Home > Mystery > The Language of Cannibals > Page 24
The Language of Cannibals Page 24

by George C. Chesbro


  Tommy Barrett, from what I could tell by simply looking at him, wasn’t in the same league. Not as far as experience was concerned. They contrasted, yet somehow they matched perfectly. I guessed they were happy together.

  Of one thing I was certain: Neither one of them used drugs, at least not on a regular basis, and even then not the hard stuff. I can spot most serious heads a block away, if not by needle tracks then by the pupils of the eyes, the pallor of the skin, nervous mannerisms, or any one of a hundred other traits that are apparent to the trained observer.

  Whatever the couple’s problems, drugs wasn’t one of them. And, if Tommy Barrett was a notorious pusher, what was he doing in the middle of St. Mark’s Square peddling charcoal sketches to tourists?

  And what was I doing in Italy?

  There was no doubt but that the elder Barrett had lied. But why? It seemed I had inherited a puzzle along with my retainer, and the shape of that puzzle was constantly changing. I decided to try some new pieces.

  I stepped forward and touched Elizabeth Hotaling gently on the arm, then leaned toward Tommy Barrett.

  “Excuse me,” I said quietly. “I’m Robert Frederickson. I wonder if I could talk to you privately? I won’t take much of your time.”

  “I don’t bargain on the price of the sketches, mister,” Barrett said without looking up. His tone was not hostile, simply businesslike.

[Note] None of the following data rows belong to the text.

(* ===== verification/HistoryArchives.v ===== *)
(** * Archive state on the device, and the upgrade from version 1

    What a device has checked of an archive only moves forward until the archive
    is removed; and a history of version 1 is carried over whole. *)

From Stdlib Require Import ZArith Lia Sorted.
From stdpp Require Import base list strings.
From S2P Require Import Prelude Wire RelayProtocol RelayProtocolSpec Crypto Envelope Sql HistoryTables HistoryStore HistoryRecords HistoryQueues HistoryInv HistoryProps HistoryGroups.
#[local] Open Scope Z_scope.
#[local] Open Scope wire_scope.

(** ** Archives only move forward *)

(** The same archive later: its keys and its place are unchanged, the checked
    head and the checkpoint are not lower, the hash of a head that has not moved
    is the same, and the join token is what it was or forgotten. *)
Definition archive_later (r r' : HArchiveRow) : Prop :=
  r'.(ha_conv_id) = r.(ha_conv_id) /\ r'.(ha_relay_address) = r.(ha_relay_address) /\ r'.(ha_relay_id) = r.(ha_relay_id) /\
  r'.(ha_role) = r.(ha_role) /\ r'.(ha_archive_key) = r.(ha_archive_key) /\ r'.(ha_chat_public) = r.(ha_chat_public) /\
  r'.(ha_chat_private) = r.(ha_chat_private) /\ r'.(ha_created_at) = r.(ha_created_at) /\
  (r'.(ha_join_token) = r.(ha_join_token) \/ r'.(ha_join_token) = []) /\
  r.(ha_checkpoint_seen) <= r'.(ha_checkpoint_seen) /\ r.(ha_head_number) <= r'.(ha_head_number) /\
  (r'.(ha_head_number) = r.(ha_head_number) -> r'.(ha_head_hash) = r.(ha_head_hash)).

#[export] Instance archive_later_preorder : PreOrder archive_later.
Proof.
  split.
  - intros r. unfold archive_later. split_and!; auto; lia.
  - intros a b c (?&?&?&?&?&?&?&?&Hj&?&?&Hh) (?&?&?&?&?&?&?&?&Hj'&?&?&Hh'). unfold archive_later.
    split_and!; try congruence; try lia.
    + destruct Hj' as [->| ->]; auto.
    + intros E. rewrite Hh', Hh by lia. done.
Qed.

Definition archive_forward (conv : bytes) (db db' : History) : Prop :=
  (forall r, r ∈ db.(h_archives) -> r.(ha_conv_id) = conv -> exists r', r' ∈ db'.(h_archives) /\ archive_later r r') /\
  (forall n h, archive_hash db conv n = Some h -> archive_hash db' conv n = Some h).

#[export] Instance archive_forward_preorder conv : PreOrder (archive_forward conv).
Proof.
  split.
  - intros db. split; [|done]. intros r Hr _. by exists r.
  - intros a b c [H1 H2] [H1' H2']. split; [|by auto]. intros r Hr Hc. destruct (H1 r Hr Hc) as (r' & Hr' & Hl).
    destruct (H1' r' Hr') as (r'' & Hr'' & Hl'); [destruct Hl; congruence|]. exists r''. split; [done|]. by etrans.
Qed.

Lemma forward_same conv db db' :
  db'.(h_archives) = db.(h_archives) -> db'.(h_archive_chain) = db.(h_archive_chain) -> archive_forward conv db db'.
Proof. intros E1 E2. unfold archive_forward, archive_hash. rewrite E1, E2. split; [|done]. intros r Hr _. by exists r. Qed.

Lemma update_archive_forward conv db c Q f :
  (forall r, Q r = true -> archive_later r (f r)) -> archive_forward conv db (update_archive db c Q f).
Proof.
  intros Hf. split; [|done]. intros r Hr _. exists (if decide (r.(ha_conv_id) = c /\ Q r = true) then f r else r).
  split; [apply list_elem_of_fmap; by exists r|]. case_decide as Hd; [apply Hf, Hd|done].
Qed.

Lemma elem_insert_or_ignore {A K} `{!EqDecision K} (key : A -> K) x y t : y ∈ t -> y ∈ insert_or_ignore key x t.
Proof. unfold insert_or_ignore. case_decide; [done|]. intros ?. apply elem_of_app. by left. Qed.

Lemma row_of_ignore {A K} `{!EqDecision K} (key : A -> K) x t k y :
  select_first (fun r => key r = k) t = Some y -> select_first (fun r => key r = k) (insert_or_ignore key x t) = Some y.
Proof. unfold insert_or_ignore. case_decide; [done|]. intros E. by rewrite row_of_snoc, E. Qed.

Lemma row_of_delete_other {A K} `{!EqDecision K} (key : A -> K) (Q : A -> Prop) `{HQ : !forall x, Decision (Q x)} t k :
  (forall x, key x = k -> ~ Q x) -> select_first (fun r => key r = k) (delete_rows Q t) = select_first (fun r => key r = k) t.
Proof.
  intros Hq. induction t as [|x t IH]; [done|]. unfold delete_rows in *. rewrite filter_cons, row_of_cons.
  destruct (decide (~ Q x)) as [Hx|Hx]; [by rewrite row_of_cons, IH|]. rewrite decide_False; [done|].
  intros E. apply Hx. by apply Hq.
Qed.

Lemma save_hashes_forward conv db c hs : archive_forward conv db (save_archive_hashes db c hs).
Proof.
  split; [intros r Hr _; by exists r|]. intros n h. unfold archive_hash. simpl.
  rewrite !fmap_Some. intros (y & Hy & ->). exists y. split; [|done]. revert Hy. generalize (h_archive_chain db).
  induction hs as [|[m g] hs IH]; intros t Hy; [done|]. simpl. apply IH. by apply row_of_ignore.
Qed.

Lemma remove_other_forward conv db c : c <> conv -> archive_forward conv db (hs_remove_archive db c).
Proof.
  intros Hne. split.
  - intros r Hr Hc. exists r. split; [|done]. apply elem_of_delete_rows. split; [congruence|done].
  - intros n h. unfold archive_hash. simpl. rewrite row_of_delete_other; [done|].
    intros x Hx Hc. unfold ac_key in Hx. congruence.
Qed.

Lemma kept_forward {A} conv db (f : A -> History) (e : exc A) :
  (forall a, e = Ret a -> archive_forward conv db (f a)) -> archive_forward conv db (kept db f e).
Proof. intros He. destruct e; simpl; [by apply He|done]. Qed.

Ltac same_archives :=
  apply kept_forward; intros ? Heq; revert Heq;
  repeat match goal with
  | |- context [exc_bind ?e _] => destruct e eqn:?; cbn [exc_bind]; try done
  end;
  intros [= <-].

Ltac later := intros; unfold archive_later; simpl in *; bool_prop; split_and!; auto; try lia.

Definition not_removing (conv : bytes) (op : hist_op) : bool :=
  match op with RemoveArchive c => negb (bool_decide (c = conv)) | _ => true end.

Lemma hist_step_forward `{P : Primitives} conv db op :
  not_removing conv op = true -> archive_forward conv db (hist_step db op).
Proof.
  intros Hop. destruct op; cbn [hist_step]; try (by apply forward_same); try (apply update_archive_forward; by later).
  - apply kept_forward. intros [c db'] E. unfold ensure_conversation in E. destruct (select_first _ _); [|done].
    destruct (hs_conversation _ _); [|done]. injection E as _ <-. by apply forward_same.
  - apply kept_forward. intros [c db'] E. unfold create_group in E. revert E. do 6 (case_match; [done|]).
    destruct (check_members _ _); [|done]. simpl. destruct (hs_conversation db id); [by intros [= _ <-]|].
    destruct (insert_row _ _ _); [|done]. destruct (insert_members _ _ _ _); [|done]. simpl.
    destruct (hs_conversation _ _); [|done]. intros [= _ <-]. by apply forward_same.
  - apply kept_forward. unfold set_conversation_state. intros db'. case_match; [done|]. intros [= <-]. by apply forward_same.
  - unfold add_message. destruct (exists_row _ _); [done|]. apply kept_forward. intros [b db'].
    destruct (hs_seal _ _ _ _); [|done]. simpl. destruct (next_rowid _); [|done]. simpl.
    destruct (references _ _ _); [|done]. simpl. destruct (insert_row _ _ _); [|done]. intros [= _ <-]. by apply forward_same.
  - unfold raise_delivery. destruct (negb _); [done|]. destruct (negb _); [done|].
    destruct (select_first _ _) as [d|]; [destruct (dl_status d <? status)|]; by apply forward_same.
  - unfold add_group_invite. same_archives. by apply forward_same.
  - unfold hold_for_invite. destruct (select_first _ _) as [row|]; [|done].
    destruct (let? plain := _ in unpack plain) as [[|r0 records]|]; [done| |done].
    case_match; [done|]. case_match; [done|]. same_archives. by apply forward_same.
  - unfold hs_add_archive. same_archives. split; [|done]. intros r Hr _. exists r. split; [|done]. by apply elem_insert_or_ignore.
  - apply save_hashes_forward.
  - unfold add_attachment. same_archives. by apply forward_same.
  - unfold grant_attachment. same_archives. by apply forward_same.
  - apply remove_other_forward. simpl in Hop. by apply negb_true_iff, bool_decide_eq_false in Hop.
  - unfold set_verified. destruct verified; by apply forward_same.
  - unfold save_member_token. same_archives. by apply forward_same.
  - unfold hs_enqueue. same_archives. by apply forward_same.
  - unfold update_outbox_records. destruct (select_first _ _) as [row|]; [|done]. same_archives. by apply forward_same.
  - unfold add_request. same_archives. by apply forward_same.
Qed.

(** The checked chain of an archive only moves forward. Until the archive is
    removed, whatever the history does: its keys stay, the head this device has
    checked never goes back and its hash never changes without the head moving on,
    the highest checkpoint seen never goes back, and the hash kept for an entry is
    never replaced by another. So a relay that shows a different chain later is
    compared with what was checked first. *)
Theorem archive_only_forward `{P : Primitives} conv db ops :
  Forall (fun op => not_removing conv op = true) ops -> archive_forward conv db (hist_run db ops).
Proof.
  intros Hops. revert db. induction Hops as [|op ops Hop _ IH]; intros db; [done|].
  etrans; [by apply hist_step_forward|apply IH].
Qed.

(** ** The upgrade from version 1 *)

(** The conversation a row of version 1 becomes. *)
Definition upgraded_row (c : ConvRowV1) : ConvRow :=
  mkConvRow c.(v1_id) Direct c.(v1_contact_fp) [] [] Saved 0 [] Active c.(v1_created_at) c.(v1_last_activity)
    c.(v1_send_delivery) c.(v1_send_read).
Definition upgraded (c : ConvRowV1) : Conversation :=
  mkConversation c.(v1_id) c.(v1_contact_fp) c.(v1_created_at) c.(v1_last_activity) c.(v1_send_delivery) c.(v1_send_read)
    Direct Active [] [] Saved 0 [] [c.(v1_contact_fp)].

Lemma upgraded_members convs c :
  unique v1_id convs -> c ∈ convs ->
  filter (fun m => m.(mem_conv_id) = c.(v1_id)) (map (fun r => mkMemberRow r.(cv_id) r.(cv_contact_fp) 0) (map upgraded_row convs))
  = [mkMemberRow c.(v1_id) c.(v1_contact_fp) 0].
Proof.
  rewrite map_map. induction convs as [|x convs IH]; intros Hu Hin; [by apply not_elem_of_nil in Hin|].
  unfold unique in Hu. simpl in Hu. apply NoDup_cons in Hu as [Hn Hu]. cbn [map]. rewrite filter_cons. simpl.
  apply elem_of_cons in Hin as [<-|Hin].
  - rewrite decide_True by done. f_equal. apply filter_none. apply Forall_forall. intros m Hm E.
    apply list_elem_of_fmap in Hm as (y & -> & Hy). simpl in E. apply Hn. rewrite <- E. by apply list_elem_of_fmap_2.
  - rewrite decide_False; [by apply IH|]. intros E. apply Hn. rewrite E. by apply list_elem_of_fmap_2.
Qed.

(** The upgrade from version 1 loses nothing. If its conversations have
    distinct IDs and contacts and its messages belong to them, opening the file
    succeeds; every conversation becomes a direct one with the same ID, contact,
    times and receipt settings and with the contact as its one member; messages,
    deliveries and queues are untouched; and the result satisfies what the new
    schema requires. Two conversations with one contact are refused. *)
Theorem upgrade_keeps_history convs rest key :
  size key = 32 -> unique v1_id convs ->
  messages_ok (map v1_id convs) rest.(h_messages) rest.(h_messages_seq) rest.(h_deliveries) ->
  (NoDup (map v1_contact_fp convs) ->
   exists db, open_history (FileV1 convs rest) key = Ret db /\
     conversations_ok db.(h_conversations) db.(h_conversation_members) /\
     messages_ok (map cv_id db.(h_conversations)) db.(h_messages) db.(h_messages_seq) db.(h_deliveries) /\
     (forall c, c ∈ convs -> hs_conversation db c.(v1_id) = Some (upgraded c) /\ conversation_for db c.(v1_contact_fp) = Some (upgraded c)) /\
     size db.(h_conversations) = size convs /\
     db.(h_messages) = rest.(h_messages) /\ db.(h_deliveries) = rest.(h_deliveries) /\ db.(h_outbox) = rest.(h_outbox) /\
     db.(h_requests) = rest.(h_requests) /\ db.(h_issued_tokens) = rest.(h_issued_tokens) /\ db.(h_contact_state) = rest.(h_contact_state)) /\
  (~ NoDup (map v1_contact_fp convs) -> exists w, open_history (FileV1 convs rest) key = Throw w).
Proof.
  intros Hk Hu Hm. unfold open_history. rewrite Hk. cbn [Z.eqb Pos.eqb negb]. unfold migrate_v1_to_v2. fold upgraded_row.
  assert (map cv_contact_fp (map upgraded_row convs) = map v1_contact_fp convs) as Ec by by rewrite map_map.
  assert (map cv_id (map upgraded_row convs) = map v1_id convs) as Ei by by rewrite map_map.
  rewrite Ec. split; [|by intros Hd; rewrite bool_decide_eq_false_2 by done; eexists].
  intros Hd. rewrite bool_decide_eq_true_2 by done. cbn [negb].
  match goal with |- context [forallb ?f ?l] => assert (forallb f l = true) as -> end.
  { apply forallb_forall. intros m Hin%list_elem_of_In. apply references_true. simpl. rewrite Ei. by apply Hm. }
  eexists. split; [reflexivity|]. simpl.
  assert (filter (fun c => cv_kind c = Direct) (map upgraded_row convs) = map upgraded_row convs) as Ef.
  { apply filter_all. apply Forall_forall. intros r Hr. by apply list_elem_of_fmap in Hr as (c & -> & _). }
  assert (unique cv_id (map upgraded_row convs)) as Hu' by (unfold unique; by rewrite Ei).
  split_and!; try done.
  - constructor; [done|unfold one_direct; by rewrite Ef, Ec| |].
    + unfold unique. rewrite !map_map. change (fun x => mem_key _) with (fun x : ConvRowV1 => (v1_id x, v1_contact_fp x)).
      apply (NoDup_fmap_1 fst). change (NoDup (map fst (map (fun x => (v1_id x, v1_contact_fp x)) convs))). by rewrite map_map.
    + intros m Hm'. apply list_elem_of_fmap in Hm' as (r & -> & Hr). simpl. by apply list_elem_of_fmap_2.
  - by rewrite Ei.
  - intros c Hc.
    assert (forall db, read_conversation (set_conversation_members (map (fun r => mkMemberRow (cv_id r) (cv_contact_fp r) 0)
      (map upgraded_row convs)) db) (upgraded_row c) = upgraded c) as Hread.
    { intros db. unfold read_conversation, load_members. simpl. by rewrite upgraded_members. }
    assert (upgraded_row c ∈ map upgraded_row convs) as Hr by by apply list_elem_of_fmap_2. split.
    + unfold hs_conversation. simpl.
      rewrite (select_first_unique cv_id _ (upgraded_row c) Hu' Hr : select_first (fun y => cv_id y = v1_id c) _ = _). simpl.
      by rewrite Hread.
    + unfold conversation_for. simpl. destruct (select_first _ _) as [r|] eqn:E.
      * apply select_first_Some in E as [Hin [_ Hfp]].
        assert (r = upgraded_row c) as ->; [|simpl; by rewrite Hread].
        apply list_elem_of_fmap in Hin as (c' & -> & Hc'). f_equal. simpl in Hfp.
        by apply (unique_key_inj v1_contact_fp convs).
      * rewrite select_first_None in E. by destruct (E _ Hr).
  - by rewrite size_map.
Qed.

(** ** Witnesses *)

(** An archive whose head moves to 5 and is then reported at 3. *)
Lemma archive_only_forward_witness :
  let a := mkHArchive ex_conv [] [] 1 ArchiveJoined [] [] [] [] 2 [Byte.x02] 10 [] 0 0 0 [] in
  let db := hist_run ex_history [AddArchive (replicate 12 Byte.x01) (replicate 12 Byte.x02) [] a] in
  archive_forward ex_conv db (hist_run db [SetArchiveHead ex_conv 5 [Byte.x05]; SetArchiveHead ex_conv 3 [Byte.x03]]) /\
  map ha_head_number (hist_run db [SetArchiveHead ex_conv 5 [Byte.x05]; SetArchiveHead ex_conv 3 [Byte.x03]]).(h_archives) = [5].
Proof.
  cbv zeta. split; [|vm_compute; reflexivity]. apply archive_only_forward. repeat constructor.
Defined.

Lemma upgrade_keeps_history_witness :
  let c := mkConvRowV1 [Byte.x01] (ex_fp Byte.x61) 5 9 true false in
  exists db, open_history (FileV1 [c] (empty_history [])) (replicate 32 Byte.x05) = Ret db /\
    conversation_for db (ex_fp Byte.x61) = Some (upgraded c).
Proof.
  cbv zeta.
  destruct (upgrade_keeps_history [mkConvRowV1 [Byte.x01] (ex_fp Byte.x61) 5 9 true false] (empty_history []) (replicate 32 Byte.x05))
    as [H _]; [reflexivity|apply NoDup_singleton| |].
  - constructor; simpl; try apply unique_nil; try apply sequenced_nil; by intros ? ?%elem_of_nil.
  - destruct H as (db & Ho & _ & _ & Hc & _); [apply NoDup_singleton|]. exists db. split; [exact Ho|].
    apply (Hc (mkConvRowV1 [Byte.x01] (ex_fp Byte.x61) 5 9 true false)). left.
Defined.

  “The sketches are two dollars apiece, Mr. Frederickson,” the girl said. “That really isn’t very much, and it’s the best work you’ll find around here. If you’re interested in oils, we’d love to have you visit our apartment. I make excellent cappuccino.”

  “I’m sure you do, Miss Hotaling, and I’d like to see Mr. Barrett’s work, but first I’d like to talk to you.”

  I waited for the reaction that came; the man and woman exchanged quick glances. I followed up my lead. “You’re Elizabeth Hotaling and you’re Tommy Barrett,” I said, indicating the two of them. “I’m here to deliver a message from Tommy’s brother.”

  Barrett suddenly paused in the middle of a stroke, then carefully placed the piece of charcoal he’d been working with into the chalk tray of his easel. He slowly turned on his stool, away from the crowd. I walked around to the front of him, the girl trailing a few steps behind.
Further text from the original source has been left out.